The Department of Public Works and Highways (DPWH) has committed to institutionalize zero tolerance on trafficking in persons (TIP) in all its infrastructure projects all over the Philippines under an agreement with the Millennium Challenge Corporation MCC and Millennium Challenge Account-Philippines (MCA-P). 

The new policy will be undertaken through the capacity-building of DPWH employees and staff from its 18 regional offices, including the central office, as well as adoption of an anti-TIP policy.

The Anti-TIP effort is expected to increase the capacity, knowledge and skills of concerned DPWH personnel on various measures for integration in different phases of construction using the “Toolkit for Making Road Infrastructure Projects Gender Responsive.”

MCC and MCA-P pioneered the anti-TIP advocacy in infrastructure development in the Philippines in the implementation of the Secondary National Roads Development Project (SNRDP), a 222-kilometer road-rehabilitation project in the provinces of Eastern Samar and Samar, which are identified as TIP hotspots.

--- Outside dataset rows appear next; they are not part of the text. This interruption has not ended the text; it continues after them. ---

(** The second half of a start, from a state that the preparation of the files
    leads to. *)
Lemma launch_run env req userID username prepared (t t1 : TestWorld) :
  w_faults (tw_world t) = [] -> tw_tests t !! uuid (w_uuids (tw_world t)) = None ->
  preparing t t1 ->
  let testID := uuid (w_uuids (tw_world t)) in
  let registry := RegisterRun (tw_now t) (tw_now t) testID (worker_names t) (uuid (S (w_uuids (tw_world t))))
                    (tw_registry t) in
  let '(r, t') := run (launch env req userID username prepared) t1 in
  match r with
  | Ok (id, controllable, warnings) =>
    id = testID /\ controllable = ep_controllable prepared /\ warnings = ep_conflictWarnings prepared /\
    (exists row, tw_tests t' = <[testID := row]> (tw_tests t) /\ started_row testID req userID username row) /\
    o_activeTestID (tw_orch t') = testID /\
    (exists n, o_cancelPoll (tw_orch t') = Some n /\ tw_loops t' = <[n := (testID, 0)]> (tw_loops t)) /\
    (exists pm, tw_pending t' = <[testID := pm]> (tw_pending t) /\ pt_Controllable pm = controllable /\
       pt_Warnings pm = warnings) /\
    tw_registry t' = registry
  | Err _ =>
    (o_activeTestID (tw_orch t') = o_activeTestID (tw_orch t) \/ o_activeTestID (tw_orch t') = "") /\
    tw_loops t' = tw_loops t /\ tw_pending t' = tw_pending t /\
    exists row, tw_tests t' = <[testID := row]> (tw_tests t) /\ failed_row row /\
      tw_registry t' = RemoveRun (tw_now t) (tw_now t) testID registry
  end.
Proof.
  intros Hf Hn Hp testID registry. unfold launch. rewrite run_bind, run_act. cbn [clean_output].
  set (t2 := t1 <| tw_output := _ |>). assert (Hp2 : preparing t t2) by (destruct Hp; by constructor).
  clearbody t2. clear t1 Hp. destruct Hp2 as [Hw Ht Hl Hreg Hpend Ho].
  destruct (createRunningLoadTest_run req userID username prepared t2)
    as (row & t3 & Hc & Hrow & Ht3 & Hw3 & Hl3 & Hreg3 & Hpend3 & Ho3); [by rewrite Hw|by rewrite Ht, Hw|].
  rewrite run_bind, Hc. clear Hc. rewrite Hw in *. fold testID in Hrow, Ht3 |- *.
  rewrite run_bind. pose proof (configureArtifactUploads_run testID prepared t3) as Hconf.
  destruct (run (configureArtifactUploads testID prepared) t3) as [configured t4].
  assert (Hnames : worker_names t3 = worker_names t)
    by (unfold worker_names; by rewrite Ho3, (unphased_workers _ _ Ho)).
  assert (Hnow : forall t', tw_world t' = draw (draw (tw_world t)) -> tw_now t' = tw_now t)
    by (intros t' E; unfold tw_now, now; by rewrite E).
  apply unphased_active in Ho as Hactive.
  unfold tw_now in Hconf. rewrite Hnames, Hw3, Hreg3, Hreg in Hconf.
  change (now (draw (tw_world t))) with (tw_now t) in Hconf.
  change (w_uuids (draw (tw_world t))) with (S (w_uuids (tw_world t))) in Hconf. fold registry in Hconf.
  destruct Hconf as (Hw4 & Ht4 & Hl4 & Hpend4 & Ho4 & Hreg4).
  destruct configured as [[]|e]; cycle 1.
  { rewrite give_up_run by (by rewrite Hw4). cbn.
    rewrite Ho4, Ho3, Hl4, Hl3, Hpend4, Hpend3, Ht4, Ht3, Ht, alter_new. split_and!; [by left|done|done|].
    eexists. split; [reflexivity|done]. }
  destruct Hreg4 as [Hreg4 _].
  rewrite run_bind. pose proof (reloadWorkersForExecution_run env t4) as Hreload.
  destruct (run (reloadWorkersForExecution env) t4) as [reloaded t5].
  destruct Hreload as (Hw5 & Ht5 & Hl5 & Hpend5 & Hreg5 & _ & Ho5 & _).
  apply unphased_active in Ho5 as Hactive5. cbn in Hactive5.
  destruct reloaded as [[]|e]; cycle 1.
  { rewrite run_bind, run_act. cbn [registry_remove]. rewrite give_up_run by (cbn; by rewrite Hw5, Hw4). cbn.
    rewrite Hactive5, Hl5, Hl4, Hl3, Hpend5, Hpend4, Hpend3, Ht5, Ht4, Ht3, Ht, alter_new.
    split_and!; [by right|done|done|]. eexists. split; [reflexivity|]. split; [done|].
    rewrite Hreg5, Hreg4. by rewrite (Hnow t5) by (by rewrite Hw5, Hw4). }
  rewrite run_bind. pose proof (startPreparedExecution_run env testID req prepared t5) as Hstart.
  destruct (run (startPreparedExecution env testID req prepared) t5) as [started t6].
  destruct Hstart as (Hw6 & Hreg6 & _ & Hstart); [by rewrite Hw5, Hw4| |].
  { apply (f_equal o_cancelPoll) in Ho5. cbn in Ho5. destruct (tw_orch t5). cbn in *. by subst. }
  destruct started as [[]|e].
  - destruct Hstart as [Ht6 Ha6 Hc6 Hl6 (pm & Hp6 & Hpm)]. rewrite run_ret. split_and!; try done.
    + exists row. by rewrite Ht6, Ht5, Ht4, Ht3, Ht.
    + eexists. split; [exact Hc6|]. by rewrite Hl6, Hl5, Hl4, Hl3, Hl.
    + exists pm. by rewrite Hp6, Hpend5, Hpend4, Hpend3, Hpend.
    + by rewrite Hreg6, Hreg5, Hreg4.
  - destruct Hstart as [Ht6 Ha6 Hl6 Hp6]. rewrite run_bind, run_act. cbn.
    rewrite Ha6, Hl6, Hl5, Hl4, Hl3, Hp6, Hpend5, Hpend4, Hpend3, Ht6, Ht5, Ht4, Ht3, Ht, alter_new.
    split_and!; [by right|done|done|]. eexists. split; [reflexivity|]. split; [done|].
    rewrite Hreg6, Hreg5, Hreg4. by rewrite (Hnow t6) by (by rewrite Hw6, Hw5, Hw4).
Qed.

The influx of labor needed by wide-scale construction work, such as the SNRDP, is believed to increase the vulnerability of communities to TIP. This prompted the DPWH, MCC and MCA-P to work together not only to deliver safer roads to the people of Samar and Eastern Samar, but also to protect the rights of vulnerable communities, particularly women and children, from TIP.

Undersecretary Maria Catalina S. Cabral, chairwoman of the DPWH committee on gender and development (COGAD), in her speech at the opening of the first batch of Training of Trainers on Feb. 10, 2016, expressed the DPWH’s commitment to pursue, sustain and mainstream SNRDP’s unprecedented anti-TIP efforts by incorporating anti-TIP initiatives to the DPWH Gender Toolkit to further the Department’s efforts towards gender responsive and sensitive infrastructure.

“I commend the DPWH for recognizing the importance of this issue and its own initiatives to try to fight trafficking and we’re very happy to be able to support the DPWH in its initiatives in this area. The DPWH is really in a unique position to be able to make change and to have a better fight against trafficking in persons within its projects,” MCC Deputy Resident Country Director Burak Inanc said.

MCA-P Managing Director and CEO Ma. Victoria Anoñuevo, in her inspirational message, said, “I personally have no doubt that if we remain steadfast in fighting TIP, we will eventually break the vicious cycle that robs human beings of their dignity and hinders our growth as a nation.

“A herculean task but we are optimistic, that our partnership will pave the way to strengthen the DPWH’s resolve to move toward a gender-responsive organization, with utmost consideration on the welfare of every individual affected by infrastructure projects,” she added.